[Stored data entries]
>>

(** X20.  On a URL with a host, the archive probe ends after the index
    request alone, with an error Finding that describes the exception, when
    the request raises, when the reply is not a 2xx, when its body is not
    JSON, and when the reply lists more than one item of which none is a row
    of two fields or more: then the Finding reports an IndexError.  A reply
    that is not a list, or lists at most one item, gives the Finding that
    reports no captures, which is not an error. *)
Theorem X20_archive_index_outcomes (w : Effects.world)
        (business_name city website_url domain : string) :
  website_url <> EmptyString ->
  Tools._domain_from_website w website_url = domain -> domain <> EmptyString ->
  let probe := Tools.check_wayback_history w business_name city website_url in
  let index :=
    Effects.http_get w 0
      (Effects.mkRequest Tools._WAYBACK_CDX_URL (Tools.cdx_params domain) Effects.PrimaryHeaders) in
  let unavailable e :=
    Schemas.ErrorFinding "wayback_archive" (Some (Tools.archive_url domain))
      "Wayback archive lookup was unavailable at time of verification."
      ("Wayback lookup failed: " +:+ Tools.describe e) in
  (forall e, index = inl e ->
        Effects.run probe = inr (unavailable e)
        /\ length (Effects.gets (Effects.events probe)) = 1)
  /\ (forall resp,
        index = inr resp -> Effects.is_success (Effects.status_code resp) = false ->
        Effects.run probe
        = inr (unavailable (Exn HTTPStatusError "HTTPStatusError" (Effects.status_message w resp)))
        /\ length (Effects.gets (Effects.events probe)) = 1)
  /\ (forall resp e,
        index = inr resp -> Effects.is_success (Effects.status_code resp) = true ->
        Effects.json resp = inl e ->
        Effects.run probe = inr (unavailable e)
        /\ length (Effects.gets (Effects.events probe)) = 1)
  /\ (forall resp items,
        index = inr resp -> Effects.is_success (Effects.status_code resp) = true ->
        Effects.json resp = inr (Effects.PList items) ->
        1 < length items -> Tools.data_rows items = [] ->
        Effects.run probe
        = inr (unavailable (Exn IndexError "IndexError" "list index out of range"))
        /\ length (Effects.gets (Effects.events probe)) = 1)
  /\ (forall resp,
        index = inr resp -> Effects.is_success (Effects.status_code resp) = true ->
        (Effects.json resp = inr Effects.PNotList
         \/ exists items, Effects.json resp = inr (Effects.PList items) /\ length items <= 1) ->
        Effects.run probe = inr (Tools.no_captures domain)
        /\ Schemas.is_error (Tools.no_captures domain) = false
        /\ length (Effects.gets (Effects.events probe)) = 1).
Proof.
  intros Hurl Hdom Hhost probe index unavailable.
  assert (Hprobe : probe Effects.init
                   = Effects.try_except (Tools.wayback_lookup w business_name city domain)
                       (fun e => Effects.ret (unavailable e)) Effects.init).
  { subst probe. unfold Tools.check_wayback_history.
    assert (Py.truthy website_url = true) as -> by (by destruct website_url).
    rewrite Hdom. assert (Py.truthy domain = true) as -> by (by destruct domain). done. }
  set (st1 := Effects.mkState 1 0
                [Effects.EvGet (Effects.mkRequest Tools._WAYBACK_CDX_URL (Tools.cdx_params domain)
                                  Effects.PrimaryHeaders)]).
  assert (Hend : forall f, probe Effects.init = (inr f, st1) ->
                   Effects.run probe = inr f
                   /\ length (Effects.gets (Effects.events probe)) = 1).
  { intros f Hf. unfold Effects.run, Effects.events. by rewrite Hf. }
  unfold Effects.try_except in Hprobe. rewrite wayback_lookup_init in Hprobe.
  fold index st1 in Hprobe.
  split; [|split; [|split; [|split]]].
  - intros e He. apply Hend. by rewrite Hprobe, He.
  - intros resp He Hbad. apply Hend. rewrite Hprobe, He.
    unfold Effects.bind, Effects.raise_for_status. by rewrite Hbad.
  - intros resp e He Hok Hjson. apply Hend. rewrite Hprobe, He.
    unfold Effects.bind, Effects.raise_for_status, Effects.lift. by rewrite Hok, Hjson.
  - intros resp items He Hok Hjson Hlen Hrows. apply Hend. rewrite Hprobe, He.
    unfold Effects.bind, Effects.raise_for_status, Effects.lift. rewrite Hok, Hjson.
    cbn [Effects.ret]. destruct (Nat.leb_spec (length items) 1); [lia|].
    by rewrite Hrows.
  - intros resp He Hok Hjson.
    assert (Hrun : probe Effects.init = (inr (Tools.no_captures domain), st1)).
    { rewrite Hprobe, He.
      unfold Effects.bind, Effects.raise_for_status, Effects.lift. rewrite Hok.
      cbn [Effects.ret]. destruct Hjson as [-> | (items & -> & Hlen)]; [done|].
      by destruct (Nat.leb_spec (length items) 1); [|lia]. }
    destruct (Hend _ Hrun). done.
Qed.

(** An index reply whose two items after the header are not rows. *)
Lemma X20_archive_index_outcomes_witness :
  Effects.run (Tools.check_wayback_history Examples.malformed_index "Acme Pizza" "Columbus"
                 "https://example.com")
  = inr (Schemas.ErrorFinding "wayback_archive" (Some (Tools.archive_url "example.com"))
           "Wayback archive lookup was unavailable at time of verification."
           "Wayback lookup failed: IndexError: list index out of range").
Proof.
  destruct (X20_archive_index_outcomes Examples.malformed_index "Acme Pizza" "Columbus"
              "https://example.com" "example.com")
    as (_ & _ & _ & Hrows & _); [discriminate | reflexivity | discriminate |].
  apply (Hrows (Effects.mkResponse 200 EmptyString
                  (inr (Effects.PList [Effects.IList ["timestamp"; "original"]; Effects.INotList;
                                       Effects.IList ["20200101000000"]])))
               [Effects.IList ["timestamp"; "original"]; Effects.INotList;
                Effects.IList ["20200101000000"]]);
    [reflexivity | reflexivity | reflexivity | simpl; lia | reflexivity].
Defined.

(** ** The archive probe and the snapshots *)

Section ArchiveSnapshots.
Import Tools Schemas Effects Shapes.
Context (w : world) (business_name city : string).
Hypothesis Hdown : forall k r, 1 <= k -> unreadable (http_get w k r).

Lemma fetch_sample_skipped (row : list string) (st : state) :
  1 <= requests st ->
  exists st', fetch_sample w business_name city row st = (inr None, st')
              /\ 1 <= requests st'.
Proof.
  intros Hst. unfold fetch_sample.
  destruct (_wayback_iso_date w (field 0 row)) as [iso_date|]; [|by eexists].
  destruct (negb (Py.truthy iso_date)); [by eexists|].
  unfold bind at 1, try_except, bind at 1, client_get.
  match goal with |- context [http_get w (requests st) ?r] =>
    pose proof (Hdown (requests st) r Hst) as Hun;
    destruct (http_get w (requests st) r) as [e|resp] end.
  - eexists. split; [done|]. simpl. lia.
  - cbn [unreadable] in Hun. destruct (Z.leb_spec 400 (status_code resp)).
    + eexists. split; [done|]. simpl. lia.
    + destruct Hun as [Hun|Hun]; [lia|].
      destruct (Nat.ltb_spec (String.length (_extract_text (text resp) 7000)) 40); [|lia].
      eexists. split; [done|]. simpl. lia.
Qed.

Lemma sample_loop_skipped : forall sampled st,
  1 <= requests st ->
  exists st', sample_loop w business_name city sampled [] st = (inr [], st').
Proof.
  induction sampled as [|row rest IH]; intros st Hst; cbn [sample_loop].
  - by eexists.
  - unfold bind. destruct (fetch_sample_skipped row st Hst) as (st1 & -> & Hst1).
    by apply IH.
Qed.
End ArchiveSnapshots.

<<

:: PROBLEM ::
Set down precisely the lines above between the line holding "[reflexivity | reflexivity" and the line holding "destruct (http_get w", inclusive, and nothing beyond them.

:: WRITTEN RESPONSE ::
    [reflexivity | reflexivity | reflexivity | simpl; lia | reflexivity].
Defined.

(** ** The archive probe and the snapshots *)

Section ArchiveSnapshots.
Import Tools Schemas Effects Shapes.
Context (w : world) (business_name city : string).
Hypothesis Hdown : forall k r, 1 <= k -> unreadable (http_get w k r).

Lemma fetch_sample_skipped (row : list string) (st : state) :
  1 <= requests st ->
  exists st', fetch_sample w business_name city row st = (inr None, st')
              /\ 1 <= requests st'.
Proof.
  intros Hst. unfold fetch_sample.
  destruct (_wayback_iso_date w (field 0 row)) as [iso_date|]; [|by eexists].
  destruct (negb (Py.truthy iso_date)); [by eexists|].
  unfold bind at 1, try_except, bind at 1, client_get.
  match goal with |- context [http_get w (requests st) ?r] =>
    pose proof (Hdown (requests st) r Hst) as Hun;
    destruct (http_get w (requests st) r) as [e|resp] end.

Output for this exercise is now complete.